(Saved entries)
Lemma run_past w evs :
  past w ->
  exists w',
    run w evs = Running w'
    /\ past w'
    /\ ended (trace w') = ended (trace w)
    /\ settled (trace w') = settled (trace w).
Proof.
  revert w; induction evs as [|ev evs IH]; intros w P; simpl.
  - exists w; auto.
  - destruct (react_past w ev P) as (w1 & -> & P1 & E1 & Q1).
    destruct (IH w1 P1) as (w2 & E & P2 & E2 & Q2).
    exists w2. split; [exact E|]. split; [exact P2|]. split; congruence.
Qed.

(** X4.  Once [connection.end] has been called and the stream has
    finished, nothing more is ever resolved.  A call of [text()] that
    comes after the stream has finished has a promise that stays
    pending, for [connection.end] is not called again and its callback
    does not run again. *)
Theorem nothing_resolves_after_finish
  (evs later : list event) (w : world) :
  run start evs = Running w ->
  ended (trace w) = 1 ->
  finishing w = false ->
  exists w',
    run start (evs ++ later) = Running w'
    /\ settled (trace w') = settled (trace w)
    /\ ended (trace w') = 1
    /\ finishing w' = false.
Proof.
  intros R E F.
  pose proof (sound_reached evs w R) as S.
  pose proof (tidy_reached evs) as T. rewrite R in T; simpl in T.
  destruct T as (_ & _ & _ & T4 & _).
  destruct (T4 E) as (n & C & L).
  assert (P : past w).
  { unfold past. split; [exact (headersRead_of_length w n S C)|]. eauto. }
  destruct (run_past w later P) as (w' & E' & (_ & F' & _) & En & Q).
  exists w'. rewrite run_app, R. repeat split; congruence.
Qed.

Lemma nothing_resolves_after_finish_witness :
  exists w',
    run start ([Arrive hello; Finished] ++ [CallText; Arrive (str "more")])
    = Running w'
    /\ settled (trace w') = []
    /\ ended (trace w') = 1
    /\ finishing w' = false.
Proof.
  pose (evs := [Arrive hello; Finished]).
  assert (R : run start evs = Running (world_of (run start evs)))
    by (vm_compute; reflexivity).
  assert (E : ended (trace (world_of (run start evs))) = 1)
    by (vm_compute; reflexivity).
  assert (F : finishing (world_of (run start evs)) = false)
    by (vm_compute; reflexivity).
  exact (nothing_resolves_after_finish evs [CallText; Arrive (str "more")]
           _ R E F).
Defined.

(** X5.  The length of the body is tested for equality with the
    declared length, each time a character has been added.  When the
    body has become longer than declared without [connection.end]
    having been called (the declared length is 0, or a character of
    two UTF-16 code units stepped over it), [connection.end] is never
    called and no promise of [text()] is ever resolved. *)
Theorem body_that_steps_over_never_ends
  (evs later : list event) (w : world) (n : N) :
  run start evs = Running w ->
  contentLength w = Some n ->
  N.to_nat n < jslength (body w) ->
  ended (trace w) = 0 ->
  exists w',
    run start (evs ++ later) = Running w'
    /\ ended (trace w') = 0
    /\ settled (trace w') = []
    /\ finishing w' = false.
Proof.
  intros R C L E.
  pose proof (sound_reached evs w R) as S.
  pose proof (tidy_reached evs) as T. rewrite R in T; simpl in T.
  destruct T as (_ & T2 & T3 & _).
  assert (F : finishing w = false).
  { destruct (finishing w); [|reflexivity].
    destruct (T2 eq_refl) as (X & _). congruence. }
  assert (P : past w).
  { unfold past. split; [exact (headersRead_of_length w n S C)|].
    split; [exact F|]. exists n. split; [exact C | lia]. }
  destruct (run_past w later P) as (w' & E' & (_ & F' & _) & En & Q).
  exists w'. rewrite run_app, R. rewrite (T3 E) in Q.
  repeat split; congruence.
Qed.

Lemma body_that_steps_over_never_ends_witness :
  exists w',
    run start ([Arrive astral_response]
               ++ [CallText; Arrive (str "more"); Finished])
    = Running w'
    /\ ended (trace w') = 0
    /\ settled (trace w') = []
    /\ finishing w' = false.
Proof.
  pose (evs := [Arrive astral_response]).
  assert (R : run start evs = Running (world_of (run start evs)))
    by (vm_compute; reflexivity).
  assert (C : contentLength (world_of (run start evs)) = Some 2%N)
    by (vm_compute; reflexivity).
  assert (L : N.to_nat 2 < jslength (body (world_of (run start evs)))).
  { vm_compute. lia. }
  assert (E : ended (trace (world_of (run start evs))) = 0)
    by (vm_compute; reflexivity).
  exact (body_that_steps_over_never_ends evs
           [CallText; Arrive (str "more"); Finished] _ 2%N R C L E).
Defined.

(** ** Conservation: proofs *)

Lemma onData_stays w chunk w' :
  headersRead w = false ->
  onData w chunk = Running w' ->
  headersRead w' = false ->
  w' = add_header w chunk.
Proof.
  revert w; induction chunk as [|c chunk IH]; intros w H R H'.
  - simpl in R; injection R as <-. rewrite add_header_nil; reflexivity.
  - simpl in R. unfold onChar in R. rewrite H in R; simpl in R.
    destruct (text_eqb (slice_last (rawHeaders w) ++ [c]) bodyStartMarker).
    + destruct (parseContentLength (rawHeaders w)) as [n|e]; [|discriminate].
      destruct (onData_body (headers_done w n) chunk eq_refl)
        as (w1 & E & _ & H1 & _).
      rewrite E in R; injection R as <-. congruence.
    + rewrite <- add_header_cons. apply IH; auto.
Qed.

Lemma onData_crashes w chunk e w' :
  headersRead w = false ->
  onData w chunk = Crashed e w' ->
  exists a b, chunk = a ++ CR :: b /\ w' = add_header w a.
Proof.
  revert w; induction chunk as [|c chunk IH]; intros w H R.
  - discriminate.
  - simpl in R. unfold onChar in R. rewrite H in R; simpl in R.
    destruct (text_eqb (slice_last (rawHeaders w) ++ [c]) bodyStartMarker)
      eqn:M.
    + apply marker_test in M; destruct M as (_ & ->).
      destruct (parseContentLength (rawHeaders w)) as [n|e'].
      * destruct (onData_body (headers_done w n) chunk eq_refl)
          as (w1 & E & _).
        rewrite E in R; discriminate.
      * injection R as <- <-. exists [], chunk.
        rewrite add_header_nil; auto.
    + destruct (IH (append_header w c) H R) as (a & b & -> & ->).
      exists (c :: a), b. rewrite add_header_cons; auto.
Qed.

==

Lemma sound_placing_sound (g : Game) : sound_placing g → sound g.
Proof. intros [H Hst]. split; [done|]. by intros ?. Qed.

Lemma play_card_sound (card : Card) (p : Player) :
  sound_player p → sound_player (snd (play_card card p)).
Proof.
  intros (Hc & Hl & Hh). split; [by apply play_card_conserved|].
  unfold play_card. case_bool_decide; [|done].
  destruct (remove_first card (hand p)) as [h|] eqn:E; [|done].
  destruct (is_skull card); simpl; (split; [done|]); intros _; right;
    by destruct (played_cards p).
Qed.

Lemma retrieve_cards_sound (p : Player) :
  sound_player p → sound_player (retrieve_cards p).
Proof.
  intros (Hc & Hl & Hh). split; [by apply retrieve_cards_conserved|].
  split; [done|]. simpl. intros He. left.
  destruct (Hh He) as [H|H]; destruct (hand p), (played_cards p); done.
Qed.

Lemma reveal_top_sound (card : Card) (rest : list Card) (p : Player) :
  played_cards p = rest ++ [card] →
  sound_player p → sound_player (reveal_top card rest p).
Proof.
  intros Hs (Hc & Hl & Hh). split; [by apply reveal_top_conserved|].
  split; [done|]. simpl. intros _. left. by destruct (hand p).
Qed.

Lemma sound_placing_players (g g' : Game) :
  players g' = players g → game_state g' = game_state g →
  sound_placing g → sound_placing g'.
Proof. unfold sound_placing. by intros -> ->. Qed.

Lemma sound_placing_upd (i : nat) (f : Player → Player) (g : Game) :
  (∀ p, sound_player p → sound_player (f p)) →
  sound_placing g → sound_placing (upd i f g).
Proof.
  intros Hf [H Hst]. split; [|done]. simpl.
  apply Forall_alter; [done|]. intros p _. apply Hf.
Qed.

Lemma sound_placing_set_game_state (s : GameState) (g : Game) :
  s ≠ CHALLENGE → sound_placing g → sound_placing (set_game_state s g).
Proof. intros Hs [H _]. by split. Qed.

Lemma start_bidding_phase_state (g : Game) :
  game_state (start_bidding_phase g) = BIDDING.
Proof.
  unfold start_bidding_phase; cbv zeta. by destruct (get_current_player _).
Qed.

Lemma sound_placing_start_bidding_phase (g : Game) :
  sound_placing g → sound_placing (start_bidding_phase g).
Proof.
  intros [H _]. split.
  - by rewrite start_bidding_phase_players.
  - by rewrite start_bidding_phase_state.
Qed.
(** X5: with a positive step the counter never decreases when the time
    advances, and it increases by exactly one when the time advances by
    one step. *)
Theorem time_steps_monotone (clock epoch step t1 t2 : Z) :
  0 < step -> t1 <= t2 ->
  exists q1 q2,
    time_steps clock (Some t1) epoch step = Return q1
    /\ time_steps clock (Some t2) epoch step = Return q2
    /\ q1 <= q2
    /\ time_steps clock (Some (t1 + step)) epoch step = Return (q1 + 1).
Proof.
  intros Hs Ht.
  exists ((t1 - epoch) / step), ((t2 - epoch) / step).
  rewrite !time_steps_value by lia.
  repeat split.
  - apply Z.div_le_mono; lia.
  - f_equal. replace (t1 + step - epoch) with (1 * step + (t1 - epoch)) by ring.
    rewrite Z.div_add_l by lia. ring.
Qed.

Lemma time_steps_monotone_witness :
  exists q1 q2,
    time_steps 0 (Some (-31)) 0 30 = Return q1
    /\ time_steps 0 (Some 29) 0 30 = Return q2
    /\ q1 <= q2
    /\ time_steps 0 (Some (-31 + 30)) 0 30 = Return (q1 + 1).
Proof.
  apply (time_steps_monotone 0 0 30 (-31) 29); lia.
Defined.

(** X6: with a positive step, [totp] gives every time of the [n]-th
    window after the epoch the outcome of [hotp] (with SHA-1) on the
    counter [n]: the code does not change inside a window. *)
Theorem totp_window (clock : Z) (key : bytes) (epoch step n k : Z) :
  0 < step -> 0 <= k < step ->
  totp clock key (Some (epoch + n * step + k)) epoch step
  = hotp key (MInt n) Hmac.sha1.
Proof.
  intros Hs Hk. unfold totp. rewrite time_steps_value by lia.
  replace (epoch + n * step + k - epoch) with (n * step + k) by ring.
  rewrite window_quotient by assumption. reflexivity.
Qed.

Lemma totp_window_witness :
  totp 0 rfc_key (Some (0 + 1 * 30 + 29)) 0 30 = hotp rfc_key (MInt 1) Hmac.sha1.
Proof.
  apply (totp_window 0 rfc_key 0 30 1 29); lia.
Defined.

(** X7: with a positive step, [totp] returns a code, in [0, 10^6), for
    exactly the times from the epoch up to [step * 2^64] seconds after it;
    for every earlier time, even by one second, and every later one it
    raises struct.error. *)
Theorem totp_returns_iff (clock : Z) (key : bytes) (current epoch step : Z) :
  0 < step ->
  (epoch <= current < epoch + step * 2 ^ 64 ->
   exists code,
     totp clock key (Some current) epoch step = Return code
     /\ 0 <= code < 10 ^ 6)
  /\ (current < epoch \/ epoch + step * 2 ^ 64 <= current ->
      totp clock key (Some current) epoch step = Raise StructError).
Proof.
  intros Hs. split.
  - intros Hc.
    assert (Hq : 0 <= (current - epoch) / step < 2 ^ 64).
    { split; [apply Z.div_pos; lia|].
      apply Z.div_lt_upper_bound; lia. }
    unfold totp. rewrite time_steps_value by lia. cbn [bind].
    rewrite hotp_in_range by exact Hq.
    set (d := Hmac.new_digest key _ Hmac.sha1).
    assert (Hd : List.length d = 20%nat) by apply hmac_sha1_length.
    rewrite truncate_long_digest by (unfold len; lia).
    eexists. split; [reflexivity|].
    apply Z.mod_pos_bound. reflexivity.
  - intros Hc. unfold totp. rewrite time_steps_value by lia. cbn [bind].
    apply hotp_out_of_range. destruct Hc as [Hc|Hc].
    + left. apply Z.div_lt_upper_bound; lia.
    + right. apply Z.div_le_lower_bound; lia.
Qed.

§ **How to complete this task**: Once you reach the line with "Lemma retrieve_cards_sound (p" in the data above, copy it and every line after it exactly, up to and including the line with "sound_placing g → sound_placing g'.".

§ **Solution**:
Lemma retrieve_cards_sound (p : Player) :
  sound_player p → sound_player (retrieve_cards p).
Proof.
  intros (Hc & Hl & Hh). split; [by apply retrieve_cards_conserved|].
  split; [done|]. simpl. intros He. left.
  destruct (Hh He) as [H|H]; destruct (hand p), (played_cards p); done.
Qed.

Lemma reveal_top_sound (card : Card) (rest : list Card) (p : Player) :
  played_cards p = rest ++ [card] →
  sound_player p → sound_player (reveal_top card rest p).
Proof.
  intros Hs (Hc & Hl & Hh). split; [by apply reveal_top_conserved|].
  split; [done|]. simpl. intros _. left. by destruct (hand p).
Qed.

Lemma sound_placing_players (g g' : Game) :
  players g' = players g → game_state g' = game_state g →
  sound_placing g → sound_placing g'.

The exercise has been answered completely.